**WHAT IS BEING ASKED:** From the entries below, tally the lines with "foldr" in them and reply with that figure only.

**SUPPLIED RECORDS:**
(* ===== verification/CritnibFacts.v ===== *)
(** * The blocks of a critnib

    How the blocks of memory represent a tree and the pools, and what the
    operations do to them: every block is in the tree, in a pool, or waiting for the
    end of its grace period, and in one of them only. *)
From stdpp Require Import base list gmap.
From S2P Require Import Prelude Critnib CritnibTree.
Open Scope Z_scope.

Fixpoint rep (c : critnib) (t : ct) : Prop :=
  match t with
  | Emp => True
  | L a k v => leaves c !! a = Some (CLeaf k v)
  | N a p s cs => nodes c !! a = Some (CNode (ptr_of <$> cs) p s) ∧ foldr (λ t, and (rep c t)) True cs
  end.
Lemma rep_children c cs : foldr (λ t, and (rep c t)) True cs ↔ Forall (rep c) cs.
Proof. induction cs as [|t cs IH]; [done|]. cbn. rewrite Forall_cons, IH. done. Qed.
Lemma rep_node c a p s cs : rep c (N a p s cs) ↔ nodes c !! a = Some (CNode (ptr_of <$> cs) p s) ∧ Forall (rep c) cs.
Proof. cbn [rep]. by rewrite rep_children. Qed.
(** The blocks of [ns] and [ls] are the same. *)
Definition same_at (ns ls : list Z) (c c' : critnib) : Prop :=
  (∀ a, a ∈ ns → nodes c' !! a = nodes c !! a) ∧ (∀ a, a ∈ ls → leaves c' !! a = leaves c !! a).
Lemma rep_frame c c' t : same_at (naddrs t) (laddrs t) c c' → rep c t → rep c' t.
Proof.
  induction t as [|a k v|a p s cs IH] using ct_ind'; intros [Hn Hl]; [done| |].
  - cbn. rewrite Hl; [done|]. apply list_elem_of_here.
  - rewrite !rep_node. intros [Ha Hcs]. split; [rewrite Hn; [done|apply list_elem_of_here]|].
    rewrite Forall_forall in *. intros t Ht. apply IH; [done| |by apply Hcs]. apply list_elem_of_lookup in Ht as [i Hi].
    split; intros b Hb; [apply Hn; right|apply Hl]; apply elem_of_concat_fmap; by exists i, t.
Qed.

Lemma rep_list_frame c c' cs : same_at (concat (naddrs <$> cs)) (concat (laddrs <$> cs)) c c' → Forall (rep c) cs → Forall (rep c') cs.
Proof.
  intros [Hn Hl]. rewrite !Forall_lookup. intros H i t Hi. apply (rep_frame c); [|by apply (H i)].
  split; intros b Hb; [apply Hn|apply Hl]; apply elem_of_concat_fmap; by exists i, t.
Qed.

(** The nodes above a place, with [q] in the place. *)
Fixpoint rep_ctx (c : critnib) (K : list frame) (q : ptr) : Prop :=
  match K with
  | [] => True
  | f :: K' =>
      nodes c !! fa f = Some (CNode ((ptr_of <$> fl f) ++ q :: (ptr_of <$> fr f)) (fp f) (fs f)) ∧
      Forall (rep c) (fl f) ∧ Forall (rep c) (fr f) ∧ rep_ctx c K' (PNode (fa f))
  end.
Lemma rep_fill c K t : rep c (fill K t) ↔ rep c t ∧ rep_ctx c K (ptr_of t).
Proof.
  revert t. induction K as [|f K IH]; intros t; [cbn; tauto|]. cbn [fill rep_ctx]. rewrite IH. unfold fill1 at 1. rewrite rep_node.
  rewrite fmap_app, Forall_app, Forall_cons. cbn [fmap list_fmap fill1 ptr_of]. tauto.
Qed.
Lemma rep_ctx_frame c c' K q : same_at ((fa <$> K) ++ around naddrs K) (around laddrs K) c c' → rep_ctx c K q → rep_ctx c' K q.
Proof.
  revert q. induction K as [|f K IH]; intros q [Hn Hl]; [done|]. cbn [rep_ctx]. intros (Ha&H1&H2&HK).
  unfold around in Hn, Hl. cbn in Hn, Hl. split_and!.
  - rewrite Hn; [done|]. apply list_elem_of_here.
  - apply (rep_list_frame c); [|done]. split; intros b Hb; [apply Hn|apply Hl]; rewrite ?elem_of_cons, !elem_of_app; tauto.
  - apply (rep_list_frame c); [|done]. split; intros b Hb; [apply Hn|apply Hl]; rewrite ?elem_of_cons, !elem_of_app; tauto.
  - apply IH; [|done]. split; intros b Hb.
    + apply Hn. rewrite elem_of_app in Hb. unfold around in Hb. rewrite elem_of_cons, !elem_of_app. tauto.
    + apply Hl. rewrite elem_of_app. by right.
Qed.

(** ** Ownership *)

(** The blocks of a memory are those of the list, each once. *)
Definition covers {B} (m : gmap Z B) (l : list Z) : Prop := NoDup l ∧ 0 ∉ l ∧ ∀ a, is_Some (m !! a) ↔ a ∈ l.
Lemma covers_perm {B} (m : gmap Z B) l l' : l ≡ₚ l' → covers m l → covers m l'.
Proof. intros Hp (H1&H2&H3). split_and!; [by rewrite <-Hp..|]. intros a. by rewrite H3, Hp. Qed.
Lemma covers_in {B} (m : gmap Z B) l a : covers m l → a ∈ l → ∃ b, m !! a = Some b.
Proof. intros (_&_&H) Ha. by apply H. Qed.
Lemma covers_nonzero {B} (m : gmap Z B) l a : covers m l → a ∈ l → a ≠ 0.
Proof. intros (_&H&_) Ha ->. done. Qed.
Lemma covers_update {B} (m : gmap Z B) l a b : covers m l → a ∈ l → covers (<[a := b]> m) l.
Proof.
  intros (H1&H2&H3) Ha. split_and!; [done..|]. intros a'. destruct (decide (a' = a)) as [->|].
  - rewrite lookup_insert_eq. split; [done|by eexists].
  - by rewrite lookup_insert_ne.
Qed.
Lemma covers_new {B} (m : gmap Z B) l a b : covers m l → m !! a = None → a ≠ 0 → covers (<[a := b]> m) (a :: l).
Proof.
  intros (H1&H2&H3) Ha Hz. split_and!.
  - apply NoDup_cons. split; [|done]. intros [? H]%H3. congruence.
  - rewrite elem_of_cons. intros [?|?]; congruence.
  - intros a'. rewrite elem_of_cons, <-H3. destruct (decide (a' = a)) as [->|].
    + rewrite lookup_insert_eq. split; [by left|by eexists].
    + rewrite lookup_insert_ne by done. naive_solver.
Qed.

(** The pools: [next] is in [child[0]] and in [value]. *)
Definition link (d : Z) : ptr := if d =? 0 then PNull else PNode d.
Fixpoint nchain (c : critnib) (d : Z) (l : list Z) : Prop :=
  match l with
  | [] => d = 0
  | a :: l' => d = a ∧ ∃ n d', nodes c !! a = Some n ∧ child_at n 0 = link d' ∧ nchain c d' l'
  end.
Fixpoint lchain (c : critnib) (d : Z) (l : list Z) : Prop :=
  match l with
  | [] => d = 0
  | a :: l' => d = a ∧ ∃ k, leaves c !! a = Some k ∧ lchain c (value k) l'
  end.
Lemma nchain_frame c c' d l : (∀ a, a ∈ l → nodes c' !! a = nodes c !! a) → nchain c d l → nchain c' d l.
Proof.
  revert d. induction l as [|a l IH]; intros d H; [done|]. intros (->&n&d'&Hn&Hc&Hl). split; [done|]. exists n, d'.
  split_and!; [by rewrite H by apply list_elem_of_here|done|]. apply IH; [|done]. intros b Hb. apply H. by right.
Qed.
Lemma lchain_frame c c' d l : (∀ a, a ∈ l → leaves c' !! a = leaves c !! a) → lchain c d l → lchain c' d l.
Proof.
  revert d. induction l as [|a l IH]; intros d H; [done|]. intros (->&k&Hk&Hl). split; [done|]. exists k.
  split; [by rewrite H by apply list_elem_of_here|]. apply IH; [|done]. intros b Hb. apply H. by right.
Qed.
(** [t] is the tree, [pn] and [pl] are the pools, [xn] and [xl] the other blocks. *)
Record core (c : critnib) (t : ct) (pn pl xn xl : list Z) : Prop := Core {
  core_rep : rep c t;
  core_root : root c = ptr_of t;
  core_pn : nchain c (deleted_node c) pn;
  core_pl : lchain c (deleted_leaf c) pl;
  core_nodes : covers (nodes c) (naddrs t ++ pn ++ xn);
  core_leaves : covers (leaves c) (laddrs t ++ pl ++ xl);
  core_slots : map_Forall (λ _ n, length (child n) = SLNODES) (nodes c);
}.
(** What waits, and the count of removals. *)
Definition aside (c : critnib) := (pending_del_nodes c, pending_del_leaves c, remove_count c).
Lemma core_perm c t pn pl xn xl xn' xl' : xn ≡ₚ xn' → xl ≡ₚ xl' → core c t pn pl xn xl → core c t pn pl xn' xl'.
Proof.
  intros Hn Hl []. split; [done..| | |done]; (eapply covers_perm; [|done]); [by rewrite Hn|by rewrite Hl].
Qed.
Lemma core_aside c c' t pn pl xn xl :
  nodes c' = nodes c → leaves c' = leaves c → root c' = root c → deleted_node c' = deleted_node c → deleted_leaf c' = deleted_leaf c →
  core c t pn pl xn xl → core c' t pn pl xn xl.
Proof.
  intros Hn Hl Hr Hdn Hdl []. split; rewrite ?Hn, ?Hl, ?Hr, ?Hdn, ?Hdl; [|done| | |done..].
  - eapply rep_frame; [|done]. split; intros; by rewrite ?Hn, ?Hl.
  - eapply nchain_frame; [|done]. intros. by rewrite Hn.
  - eapply lchain_frame; [|done]. intros. by rewrite Hl.
Qed.
Lemma covers_disjoint {B} (m : gmap Z B) l1 l2 l3 a : covers m (l1 ++ l2 ++ l3) → a ∈ l3 → a ∉ l1 ∧ a ∉ l2.
Proof.
  intros (Hnd&_) Ha. apply NoDup_app in Hnd as (_&H1&Hnd). apply NoDup_app in Hnd as (_&H2&_). split; intros H.
  - apply (H1 a H), elem_of_app. by right.
  - by apply (H2 a).
Qed.
Lemma same_at_refl ns ls c : same_at ns ls c c.
Proof. done. Qed.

**ANSWER SPACE:** 2